GDPR is a law governing how Internet users personal data can be collected, processed and used. This new regulation officially went into effect on May 25, 2018 and affects everyone in the European Union (EU). According to GDPR guidelines, website are required to protect site visitor's privacy and inform users about the type of data collected and what this data is used for, by:
- Requiring the users consent to collect and store data (via on screen cookie notification, Opt-in/Opt-out)
- Facilitating the ability to delete all data collected (upon the visitors request, via form or email)
GDPR isn’t just about consumer rights, it’s about enforcement. Under this current regulation the multi-level compliance structure built into the law (and the threat of heavy fines) will force larger companies to enforce compliance on small companies, and so on down the line by policing and enforcing the broad set of rules.
In case there was any question, GDPR also applies to United States companies with business overseas, including US business with a web presence. A number of organizations, who consider GDPR is just about updating their privacy policies, (which we've all seen tons of lately) could be financially hardest hit, if they don’t have the internal mechanisms in place to comply with the law. Not to mention that brand reputation could be more important and costly in the long run than avoiding fines.
Under GDPR, companies are required to ask to collect your data, to ask for consent to communicate with customers. It gives consumers more control to update, change, or correct data, and the right to figure out who is processing their data, potentially even a third party that might receive information.
GENERAL DATA PROTECTION REGULATION (GDPR) Reference Documentation
Assess Aspects of Data Processing
- Data Privacy Assessment
- Define the types of desired personal data to be collected
- Provide customers/users with an immediate on screen notification, and options for consent or decline (opt-in/opt-out) data collection (cookies, forms, etc.)
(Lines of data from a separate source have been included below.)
(** * Client-Management back office: accounts, account adjustment, reminders

    A shallow embedding of the business logic of the NestJS backend
    (AccountsService, ClientsService.adjustAccount, RemindersService) and
    the properties its specification states about it.

    Conventions of the embedding:
    - stored integers (INTEGER columns, amounts in NRS) are [Z]; JavaScript
      numbers that the code can make non-integral are [JsNumber.t]
      (an integer or NaN);
    - an optional DTO field or a nullable column is an [option];
    - an instant (a JavaScript Date, a TIMESTAMP column) is its local time
      value in milliseconds, a [Z]; the server zone is taken to have a
      constant offset from UTC, so comparing local time values is comparing
      instants;
    - the relational store is a record of tables (lists of rows in store
      order); Prisma's query operators are functions on those lists. *)

From Stdlib Require Import ZArith List String Bool Lia QArith Qround.
From Stdlib Require Import DecimalString.
Import ListNotations.

Open Scope Z_scope.

(* ===================================================================== *)
(** ** JavaScript values used by the services *)
(* ===================================================================== *)

Module JsNumber.

(** The numbers the services compute with: integers, and NaN, which
    arises from arithmetic on [undefined]. *)
Inductive t : Type :=
  | Int (z : Z)
  | NaN.

(** [a - b] where either operand may be [undefined]:
    ToNumber(undefined) is NaN and NaN is absorbing. *)
Definition sub_undefined (a b : option Z) : t :=
  match a, b with
  | Some x, Some y => Int (x - y)
  | _, _ => NaN
  end.

(** ToNumber(null) is +0, so [a * b] with nullable integer operands
    multiplies with [null] read as 0. *)
Definition of_nullable (a : option Z) : Z :=
  match a with
  | Some x => x
  | None => 0
  end.
(** ** Request validation *)

(** X18. The Express validation middleware in front of a route: when
    class-validator reports errors for the transformed body, the client
    gets status 400 with the code VALIDATION_ERROR, the message
    "Validation failed" and, in production, one detail per reported error
    naming its property, in order; the route handler is not run and the
    table is unchanged. When it reports none, the handler runs on the
    transformed DTO, not on the raw body. *)
Theorem validation_middleware_gate
        (plainToClass : Js.value -> Js.value)
        (validateObject : Js.value -> list Express.ClassValidatorError)
        (env : Express.Env) (handler : Js.value -> Express.M Express.HttpResponse)
        (body : Js.value) (t : Express.Table) :
  let errors := validateObject (plainToClass body) in
  (errors <> [] ->
   Express.validatedRoute plainToClass validateObject env false handler body t
   = (Express.errorResponse env "Validation failed" 400 "VALIDATION_ERROR"
        (Js.Arr (map Express.ValidationErrorDetail errors)), t)
   /\ map (fun d => Js.get d "field") (map Express.ValidationErrorDetail errors)
      = map (fun e => Js.Str (Express.cv_property e)) errors)
  /\ (errors = [] ->
      forall development,
        Express.validatedRoute plainToClass validateObject env development handler body t
        = Express.serve env development (handler (plainToClass body)) t).
Proof.
  intros errors. unfold Express.validatedRoute, Express.validate. fold errors.
  split.
  - intros Hne. destruct errors as [|e rest] eqn:He; [contradiction|].
    split; [reflexivity|].
    rewrite map_map. apply map_ext. reflexivity.
  - intros ->. reflexivity.
Qed.

(** X19. The NestJS validation pipe under the exception filter: a value
    whose metatype is absent or one of the native constructors is passed
    on as it came, unvalidated; for a DTO class whose validation reports
    errors the client gets status 400 and exactly
    [{ success: false, message: "Validation failed", errors }], with one
    entry per reported error carrying its property, its constraints and
    the rejected value itself, in debug mode or not. *)
Theorem pipe_rejection_response
        (toInstance : Js.value -> Js.value)
        (classValidate : Js.value -> list Nest.PipeValidationError)
        (value : Js.value) (debug : bool) :
  (forall metatype, metatype = None
                    \/ (exists m, metatype = Some m /\ m <> Nest.DtoClass) ->
                    Nest.transform toInstance classValidate value metatype
                    = Nest.Ok value)
  /\ (classValidate (toInstance value) = [] ->
      Nest.transform toInstance classValidate value (Some Nest.DtoClass)
      = Nest.Ok (toInstance value))
  /\ (classValidate (toInstance value) <> [] ->
      exists e,
        Nest.transform toInstance classValidate value (Some Nest.DtoClass)
        = Nest.Throw e
        /\ Nest.catch debug e
           = Nest.Ok
               (Nest.mkResponse 400
                  (Some
                     (Js.Obj [("success", Js.Bool false);
                              ("message", Js.Str "Validation failed");
                              ("errors",
                               Js.Arr (map (fun error =>
                                              Js.Obj [("field", Js.Str (Nest.pe_property error));
                                                      ("constraints", Nest.pe_constraints error);
                                                      ("value", Nest.pe_value error)])
                                           (classValidate (toInstance value))))])))).
Proof.
  split; [|split].
  - intros metatype [-> | [m [-> Hm]]]; [reflexivity|].
    destruct m; try reflexivity. contradiction.
  - intros He. unfold Nest.transform. simpl. now rewrite He.
  - intros Hne. unfold Nest.transform. simpl.
    destruct (classValidate (toInstance value)) as [|e rest]; [contradiction|].
    eexists. split; [reflexivity|]. destruct debug; reflexivity.
Qed.

(** ** The users controller's routes and the seeder *)

(** Under the primary key, a rewrite of the rows with one id leaves that
    id with the rewritten row. *)
Lemma Nest_findOneById_rewritten i (t : Nest.Table) u (f : Nest.User -> Nest.User) :
  NoDup (map Nest.id t) -> In u t -> Nest.id u = i ->
  Nest.live (f u) = true -> Nest.id (f u) = i ->
  Nest.findOneById i (map (fun v => if String.eqb (Nest.id v) i then f v else v) t)
  = Some (f u).
Proof.
  intros Hnd Hin Hu Hl Hr. unfold Nest.findOneById, Nest.findOneBy.
  induction t as [|v t IH]; [contradiction|]. simpl.
  inversion Hnd as [|? ? Hfresh Hrest]; subst.
  destruct (String.eqb (Nest.id v) (Nest.id u)) eqn:He.
  - apply String.eqb_eq in He.
    assert (v = u).
    { destruct Hin as [Hv | Hin]; [exact Hv|].
      exfalso. apply Hfresh. rewrite He. now apply in_map. }
    subst v. now rewrite Hl, Hr, String.eqb_refl.
  - rewrite He, andb_false_r. apply IH; [exact Hrest|].
    destruct Hin as [-> | Hin]; [|exact Hin].
    rewrite String.eqb_refl in He. discriminate.
Qed.

Section UsersRoutes.
Context {bcrypt : Nest.Bcrypt} {pg : Nest.Postgres}.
- Provide customers/users with a clear path to request removal of data from your system
- Define security measures, encryption and information safeguards
- Define outside third-party data processors/controllers compliance guidelines
- Define internal employee data handling policies and procedures
- For larger businesses a Data Protection Officer or team may be a consideration.
GDPR Internal Compliance Documentation (Policies and Procedures) - update and maintain...
- Retention Policy, define internal procedures for all data types processed and maintained
- Operations Policy, define internal information handling procedures
- Data Processor Policy, define data controller contracts procedures, including compliance guidelines
- Third-Party Policy, define external data management contracts procedures to ensure legal requirements are met
To keep the digital landscape safe for all it is important for the business owners, managers and web developers to understand their respective responsibilities and duties for all types of online interactions (B2B, B2C, C2C). This is not only ethically a good business practice, but now it's the law. Besides helping to protect your users/customers information from ever growing security threats, identity theft and fraud; this helps to protect YOU from liability and heavy fines if compliance is not met.